Former Alabama Baptist and new author Kristen Padilla remembers crying to her pastor father wishing she had been born a boy. At least then she could be a preacher, she said as a young girl working through her call to ministry.
Ordained Baptist minister Alice Hunt understands. “I remember hearing in a new way God’s call on my life at 16 but not knowing how to articulate that. I remember thinking that if I were male, then I would know what this call was,” she said. “Years later I understand that call more fully.”
Hunt grew up as a Southern Baptist missionary kid in Taiwan, the daughter of Alabama Baptist ministry and missions leaders Bob and Rosalie Hunt, members of First Baptist Church, Guntersville.
Rosalie Hunt added the struggles for women in ministry are “nothing new.” Women in early church life also faced difficulty in their roles, she said.
“The early women leaders like Annie Armstrong dealt with it,” Rosalie Hunt said. “Those women had to deal with the situation with men as they saw it and they managed.”
The Hunts and Padilla each have their own stories about how they discerned their own callings to ministry and how they navigated what is typically a man’s world in the process.

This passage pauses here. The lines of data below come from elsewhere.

(* ===== verification/SocketHal.v ===== *)
(** The sockets of a module as its clients use them: the socket operations of
    [IModuleHal] (src/src/hal/imodule_hal.h) as an interface, which each module's HAL
    implements.

    A HAL holds the closures its clients subscribed and runs them as events come in,
    inside its own operations too; they are arguments of every operation. [H] is the
    HAL's own members, [W] the link to the module, and [U] what the clients change. *)
From stdpp Require Import base decidable list strings gmap.
From Stdlib Require Import ZArith Ascii Lia.
From S2P Require Import Prelude Errors CommonTypes StateResult HalRoutes.

(** The world of a HAL. *)
Abbreviation hal_world H W U := (IModuleHal nat * (H * (W * U)))%type.

(** The closures. *)
Record closures (V : Type) := MkClosures {
  cl_data : nat → Z → bytes → V → V;
  cl_close : nat → Z → V → V;
  cl_udp : nat → Z → bytes → Z → bytes → V → V;
}.
Arguments MkClosures {V}. Arguments cl_data {V}. Arguments cl_close {V}. Arguments cl_udp {V}.

Class ISocketHal (H W : Type) := {
  socket_capabilities : ModuleCapabilities;
  hal_connect : ∀ {U}, closures (hal_world H W U) → bytes → Z → bool → TlsConfig → op (hal_world H W U) NetworkError Z;
  hal_send : ∀ {U}, closures (hal_world H W U) → Z → bytes → op (hal_world H W U) NetworkError Z;
  hal_close : ∀ {U}, closures (hal_world H W U) → Z → op (hal_world H W U) NetworkError unit;
  (** What the receive task and the module's reader do while a client waits. *)
  hal_sleep : ∀ {U}, closures (hal_world H W U) → Z → op (hal_world H W U) NetworkError unit;
}.

(** What no HAL's operation can break: a property that the HAL's members and the link
    have no part in, and that survives what clients are told. *)
Record socket_framed {H W U} (cl : closures (hal_world H W U)) (Q : hal_world H W U → Prop) : Prop := {
  sf_hal : ∀ h w, Q w → Q (w.1, (h, w.2.2));
  sf_link : ∀ l w, Q w → Q (w.1, (w.2.1, (l, w.2.2.2)));
  sf_discard : ∀ id w, Q w → Q (DiscardUndelivered w.1 id, w.2);
  sf_data : ∀ cid d w, Q w → Q (DispatchTcpData (cl_data cl) cid d w);
  sf_close : ∀ cid w, Q w → Q (DispatchTcpClose (cl_close cl) cid w);
  sf_udp : ∀ cid host port d w, Q w → Q (DispatchUdpData (cl_udp cl) cid host port d w);
}.

Class SocketHalFrame (H W : Type) `{ISocketHal H W} : Prop := {
  connect_keeps : ∀ {U} (cl : closures (hal_world H W U)) Q, socket_framed cl Q →
    ∀ host port ssl config, keeps Q (hal_connect cl host port ssl config);
  send_keeps : ∀ {U} (cl : closures (hal_world H W U)) Q, socket_framed cl Q → ∀ cid data, keeps Q (hal_send cl cid data);
  close_keeps : ∀ {U} (cl : closures (hal_world H W U)) Q, socket_framed cl Q → ∀ cid, keeps Q (hal_close cl cid);
  sleep_keeps : ∀ {U} (cl : closures (hal_world H W U)) Q, socket_framed cl Q → ∀ ms, keeps Q (hal_sleep cl ms);
}.
(* ===== verification/Ml307Facts.v ===== *)
(** What the ML307 HAL's operations do to the pool and to the line, whatever the
    module reports meanwhile.

    A client's callback runs on the channel's receive task, so it may change the
    routes and its own state but sends no command and leaves the HAL's members
    alone ([calm_callbacks]). *)
From stdpp Require Import base decidable list strings gmap.
From Stdlib Require Import ZArith Ascii Lia.
From S2P Require Import Prelude Errors CommonTypes StateResult AtParser UrcDispatcher HalRoutes ModemLink Ml307Hal.

(** * Specification: what went over the line *)

(** The commands among a record of exchanges, with their answers. *)
Definition commands (l : list exchange) : list (bytes * AtResult) :=
  omap (λ x, match x with XCommand c a => Some (c, a) | _ => None end) l.

Lemma commands_app l l' : commands (l ++ l') = commands l ++ commands l'.
Proof. apply omap_app. Qed.
Lemma commands_heard calls : commands (XHeard <$> calls) = [].
Proof. by induction calls. Qed.
Lemma commands_heard_in hs : commands (heard_in hs) = [].
Proof. by induction hs as [|[i|] hs IH]. Qed.

(** The report of an open a handler call brings: the cid and the code. *)
Definition open_report (handles : list (Z * urc_handler)) (i : invocation) : option (Z * Z) :=
  match list_find (λ e, e.1 = iv_handle i) handles with
  | Some (_, (_, HMipopen)) =>
      let fields := SplitCsv (iv_arguments i) in
      if (length fields <? 2)%nat then None else
      match ParseInt (field fields 0), ParseInt (field fields 1) with
      | Some id, Some code => Some (id, code)
      | _, _ => None
      end
  | _ => None
  end.

(** The codes reported for one cid, in order. *)
Definition codes (handles : list (Z * urc_handler)) (id : Z) (l : list exchange) : list Z :=
  omap (λ x, match x with
             | XHeard i => match open_report handles i with
                           | Some (id', code) => if id' =? id then Some code else None
                           | None => None
                           end
             | _ => None
             end) l.

Lemma codes_app handles id l l' : codes handles id (l ++ l') = codes handles id l ++ codes handles id l'.
Proof. apply omap_app. Qed.
Lemma codes_command handles id c a : codes handles id [XCommand c a] = [].
Proof. done. Qed.

(** The rendezvous after these codes. *)
Definition after_codes (ow : OpenWait) (cs : list Z) : OpenWait :=
  match last cs with Some c => MkOpenWait (ow_id ow) c true | None => ow end.

Lemma after_codes_app ow cs cs' : after_codes (after_codes ow cs) cs' = after_codes ow (cs ++ cs').
Proof. unfold after_codes. rewrite last_app. destruct (last cs'), (last cs); done. Qed.

Section Facts.
Context {K U W0 : Type} `{IModemLink W0}.
Local Abbreviation world := (IModuleHal K * (Ml307Hal * ((W0 * list exchange) * U)))%type.
Context (call_data : K → Z → bytes → world → world) (call_close : K → Z → world → world).
Context (call_udp : K → Z → bytes → Z → bytes → world → world).
Context (on_network_state : option (RegistrationState → world → world)).
Local Abbreviation act := (op world NetworkError).
Local Abbreviation on_urc := (on_urc call_data call_close call_udp on_network_state).
Local Abbreviation command := (command call_data call_close call_udp on_network_state).
Local Abbreviation checked := (checked call_data call_close call_udp on_network_state).
Local Abbreviation sleep := (sleep call_data call_close call_udp on_network_state).
Implicit Types w : world.

(** The HAL's members and the link are as they were. *)
Definition same w w' : Prop := hal w' = hal w ∧ link w' = link w.

Record calm_callbacks : Prop := {
  calm_data : ∀ k cid d w, same w (call_data k cid d w);
  calm_close : ∀ k cid w, same w (call_close k cid w);
  calm_udp : ∀ k cid host port d w, same w (call_udp k cid host port d w);
  calm_state : ∀ f s w, on_network_state = Some f → same w (f s w);
}.

Definition log w : list exchange := (link w).2.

Rosalie Hunt grew up in China, the daughter of missionaries and served with her husband, Bob, as missionaries to Taiwan before retiring. She has served in countless ministry and missions roles, taught in educational settings and has become a popular author of books telling the missions story through the eyes of Ann Judson, Hephzibah Jenkins Townsend and others. Rosalie Hunt has served in vocational ministry as a woman leader her entire life and grew up in a home where her father “greatly respected” her mother.
“I never remember hearing him denigrate women in any way,” she said. “I also have been fortunate to have a husband who respected me, who did not demean me.”
Alice Hunt said having role models like what her mother had and what her mother and father were to her is important. “We have a responsibility to the little girls and boys in our churches to make sure they can see what is possible for everyone,” she said. “If kids only see men as deacons, what does that teach them? We have a responsibility to be better and to be more.”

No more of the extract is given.